Die Wahlresultate ihrer Ständerats-Kandidierenden am 18. Oktober 2015 waren ernüchternd ausgefallen. Gar derart, dass die Spitzen von SVP und FDP wohl am liebsten einen «Pferdewechsel» vorgenommen oder allenfalls eine gemeinsame Kandidatur aus dem Hut gezaubert hätten.

So kam es, wie es kommen musste: FDP-Kandidatin Marianne Meister trat in Absprache mit ihrer Partei schon gar nicht mehr zum zweiten Wahlgang an; SVP-Mann Walter Wobmann unterlag dort klar Roberto Zanetti (SP, bisher).

In den Tagen nach der verlorenen Wahlschlacht hatten die beiden Parteipräsidenten Silvio Jeker und Christian Scheuermeyer letzten November geklagt, dass für eine denkbare Absprache von SVP und FDP zu wenig Zeit geblieben sei.

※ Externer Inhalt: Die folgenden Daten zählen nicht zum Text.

Lemma lam_loop_spec msgs lam0 sums sis :
  (r < length sums)%nat -> wf (nth_arr sums r) -> (forall si, In si sis -> lam_ok sums si) ->
  let '(lam, sums') := lam_loop msgs (lam0, sums) sis in
  lam = lam0 ++ map (fun si => lift (fun d => Vec.sub d (m_dat (nth_arr msgs si)))
                                    (nth_arr sums (nth si S 0%nat))) sis /\
  length sums' = length sums /\
  (forall i, i <> r -> nth_arr sums' i = nth_arr sums i) /\
  m_base_sizes (nth_arr sums' r) = m_base_sizes (nth_arr sums r) /\
  wf (nth_arr sums' r) /\
  (forall y, in_bounds (m_base_sizes (nth_arr sums r)) y ->
     GetVal (nth_arr sums' r) y
     == GetVal (nth_arr sums r) y
        + qsum (map (fun si => GetVal (nth_arr sums (nth si S 0%nat)) (proj (nth si Ps []) y)) sis)).
Proof.
  intros Hr Wr Hok. induction sis as [|si sis IH] using rev_ind.
  { simpl. split; [rewrite app_nil_r; reflexivity|].
    split; [auto|]. split; [auto|]. split; [auto|]. split; [auto|].
    intros y _. simpl. lra. }
  unfold lam_loop in *. rewrite fold_left_app.
  destruct (fold_left _ sis (lam0, sums)) as [lam sums'] eqn:E.
  destruct IH as (IHl & IHlen & IHo & IHs & IHw & IHv); [intros; apply Hok, in_or_app; auto|].
  assert (Hsi : In si (sis ++ [si])) by (apply in_or_app; right; left; auto).
  destruct (Hok si Hsi) as [Hne Hid].
  simpl. rewrite IHo by auto.
  assert (Rr : forall a, nth_arr (set_nth r a sums') r = a)
    by (intros; unfold nth_arr; apply nth_set_nth_eq; lia).
  assert (Ro : forall a i, i <> r -> nth_arr (set_nth r a sums') i = nth_arr sums' i)
    by (intros; unfold nth_arr; apply nth_set_nth_ne; auto).
  split; [rewrite IHl, map_app, app_assoc; reflexivity|].
  destruct (Nat.eqb (Get_nVars R) (length (nth si Ps []))) eqn:Eq.
  - apply Nat.eqb_eq in Eq. destruct (Hid Eq) as (HP & Hsz & Ws).
    split; [rewrite length_set_nth; auto|]. split; [intros i Hi; rewrite Ro; auto|].
    rewrite Rr. split; [simpl; auto|]. split; [apply wf_lift_vzip; auto|].
    intros y Hy. rewrite map_app, qsum_app. simpl.
    pose proof (in_bounds_length _ _ Hy) as Ly.
    unfold Vec.add.
    rewrite GetVal_lift_vzip; [| auto | unfold wf in *; congruence | rewrite IHs; auto].
    rewrite IHv by auto. rewrite HP, <- Ly, proj_seq. unfold GetVal. rewrite IHs, Hsz. lra.
  - split; [rewrite length_set_nth; auto|]. split; [intros i Hi; rewrite Ro; auto|].
    rewrite Rr. split; [simpl; auto|]. split; [apply wf_ExpandAndAdd; auto|].
    intros y Hy. rewrite map_app, qsum_app. simpl.
    rewrite GetVal_ExpandAndAdd by (auto; rewrite IHs; auto).
    rewrite IHv by auto. lra.
Qed.

Definition scaled (msgs1 : list arr) (si : nat) : arr :=
  lift (fun d => Vec.scale d (/ inject_Z (Z.of_nat nI))) (nth_arr msgs1 si).

Definition newm (lam msgs1 : list arr) (si : nat) : arr :=
  lift (fun d => Vec.sub d (m_dat (nth_arr lam si))) (scaled msgs1 si).

Lemma NoDup_snoc_inv {A} (l : list A) a : NoDup (l ++ [a]) -> NoDup l /\ ~ In a l.
Proof.
  intros H. split; [eapply NoDup_app_remove_r; eauto|].
  apply NoDup_remove_2 in H. rewrite app_nil_r in H. auto.
Qed.

Lemma msg_loop_spec lam msgs sums orig sis :
  NoDup sis ->
  (forall si, In si sis -> (si < length msgs)%nat /\ (nth si S 0 < length sums)%nat) ->
  (forall si sj, In si sis -> In sj sis -> nth si S 0%nat = nth sj S 0%nat -> si = sj) ->
  let '(msgs', sums', orig') := msg_loop lam (msgs, sums, orig) sis in
  length msgs' = length msgs /\ length sums' = length sums /\
  (forall si, In si sis -> nth_arr msgs' si = newm lam msgs si) /\
  (forall si, ~ In si sis -> nth_arr msgs' si = nth_arr msgs si) /\
  (forall si, In si sis -> nth_arr sums' (nth si S 0%nat) = scaled msgs si) /\
  (forall i, (forall si, In si sis -> nth si S 0%nat <> i) -> nth_arr sums' i = nth_arr sums i) /\
  m_base_sizes orig' = m_base_sizes orig /\ (wf orig -> wf orig') /\
  (forall y, wf orig -> in_bounds (m_base_sizes orig) y ->
     GetVal orig' y == GetVal orig y
       - qsum (map (fun si => GetVal (newm lam msgs si) (proj (nth si Ps []) y)) sis)).
Proof.
  intros Hnd Hb Hinj. induction sis as [|si sis IH] using rev_ind.
  { simpl. repeat split; auto; try tauto. intros y _ _. lra. }
  apply NoDup_snoc_inv in Hnd as [Hnd Hnin].
  assert (Hsi : In si (sis ++ [si])) by (apply in_or_app; right; left; auto).
  assert (Hsub : forall x, In x sis -> In x (sis ++ [si])) by (intros; apply in_or_app; auto).
  unfold msg_loop in *. rewrite fold_left_app.
  destruct (fold_left _ sis (msgs, sums, orig)) as [[msgs' sums'] orig'] eqn:E. simpl.
  destruct (IH Hnd (fun x Hx => Hb x (Hsub x Hx)) (fun x z Hx Hz => Hinj x z (Hsub x Hx) (Hsub z Hz)))
    as (L1 & L2 & Hm & Hmo & Hs & Hso & Ho & Hw & Hv).
  destruct (Hb si Hsi) as [Hsim HsiS].
  rewrite Hmo by auto. fold (scaled msgs si). fold (newm lam msgs si).
  split; [rewrite length_set_nth; auto|].
  split; [rewrite length_set_nth; auto|].
  split.
  { intros x Hx. apply in_app_or in Hx as [Hx|[<-|[]]]; unfold nth_arr.
    - rewrite nth_set_nth_ne by (intro; subst; contradiction). apply Hm; auto.
    - apply nth_set_nth_eq. lia. }
  split.
  { intros x Hx. unfold nth_arr. rewrite nth_set_nth_ne.
    - apply Hmo. intro; apply Hx; auto.
    - intro; subst; apply Hx; auto. }
  split.
  { intros x Hx. apply in_app_or in Hx as [Hx|[<-|[]]]; unfold nth_arr.
    - rewrite nth_set_nth_ne by (intro E'; apply Hnin; rewrite (Hinj si x) by (auto; apply in_or_app; auto); auto).
      apply Hs; auto.
    - apply nth_set_nth_eq. lia. }
  split.
  { intros i Hi. unfold nth_arr. rewrite nth_set_nth_ne by (apply Hi; auto). apply Hso; auto. }
  split; [simpl; auto|]. split; [intros; apply wf_ExpandAndSubtract; auto|].
  intros y W Hy. rewrite GetVal_ExpandAndSubtract by (auto; rewrite Ho; auto).
  rewrite Hv by auto. rewrite map_app, qsum_app. simpl. lra.
Qed.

Tatsächlich: Damit der zweite Wahlgang gesetzeskonform «in der Regel innert vier Wochen» stattfinden kann, läuft die Meldefrist für den zweiten Wahlgang bereits um 17 Uhr am Dienstag nach dem ersten Wahlgang ab.

Damit bleibe viel zu wenig Zeit, «um seriöse, strategische innerparteiliche wie überparteiliche Gespräche führen zu können». Dies beklagt die FDP-Fraktion in der Begründung eines Auftrags, den sie im Kantonsrat eingereicht hat. Der Handlungsspielraum der beteiligten Parteien werde aktuell «übermässig eingeengt», wird die Forderung nach einer Fristverlängerung um 24 Stunden auf drei Tage begründet.

Regierungsrat will nichts wissen

In ihrer schriftlichen Antwort zum FDP-Auftrag will die Regierung nichts von Korrekturen wissen. Zum einen begründet sie dies damit, dass die geltende Regelung erst per August 2015 in Kraft gesetzt worden sei – nachdem männiglich die zuvor geltenden Fristen als zu lange beklagt hatte. Erst recht aber erachtet es die Regierung «im Bereich der politischen Rechte als fragwürdig, die Spielregeln aufgrund von partikulären parteipolitischen Erfahrungen einzelfallweise und andauernd zu ändern».

Die geltende Fassung des kantonalen Gesetzes über die politischen Rechte sei vom Kantonsparlament zweimalig beraten worden, erinnert sich die Regierung. Und weder in der vorgängigen Vernehmlassung noch im Parlament sei die Meldefrist von zwei Tagen für zweite Wahlgänge damals moniert worden. Vielmehr sei allseits gefordert worden, dass Zweitwahlgänge möglichst rasch durchgeführt werden sollen. «Dem Anliegen des Auftrags, taktische Absprachen erleichtern zu können, stehen gewichtige Nachteile gegenüber», gibt der Regierungsrat zu bedenken.

Bundesratswahl fast ohne Bischof

Insbesondere sei es nicht mehr möglich, «einen zweiten Wahlgang der Ständeratswahlen so anzusetzen, dass die Teilnahme der Solothurner Vertreter an der konstituierenden Sitzung in jedem Fall garantiert werden kann». Die Sicherstellung des einwandfreien Funktionierens der direkten Demokratie hat für die Kantonsregierung oberste Priorität: «Politische Strategien und wahltaktische Überlegungen sind diesem Ziel klar hinten an zustellen».

Die Argumentation der FDP, dass auch mit der um 24 Stunden auf drei Tage verlängerten Meldefrist ein reibungsloser Ablauf garantiert werden könne, wird mit der detaillierten Auflistung sämtlicher zwingender Stationen widerlegt. Die Regierung hält denn auch ausdrücklich fest, dass im letzten Jahr die Validierung des zweiten Ständeratswahlgangs mit der Variante FDP nicht rechtzeitige auf die konstituierende Sitzung der eidgenössischen Räte möglich gewesen wäre. Der erst im zweiten Wahlgang bestätigte SP-Ständerat Roberto Zanetti hätte somit nicht an der Vereidigung teilnehmen können.

Vor vier Jahren hatte Zanettis Solothurner Ratskollege Pirmin Bischof (CVP) – noch unter der alten Fristenregelung – einschlägige Erfahrungen machen und zittern müssen. Damals hatten Regierung und Staatskanzlei alle organisatorischen Hebel in Bewegung setzen müssen, damit Neu-Ständerat Bischof und der für ihn in den Nationalrat nachrutschende Urs Schläfli zumindest an der Bundesratswahl hatten teilnehmen können.

Abschliessend kommt die Regierung nicht umhin, dem Kantonsrat die Nichterheblicherklärung des FDP-Auftrages zu beantragen.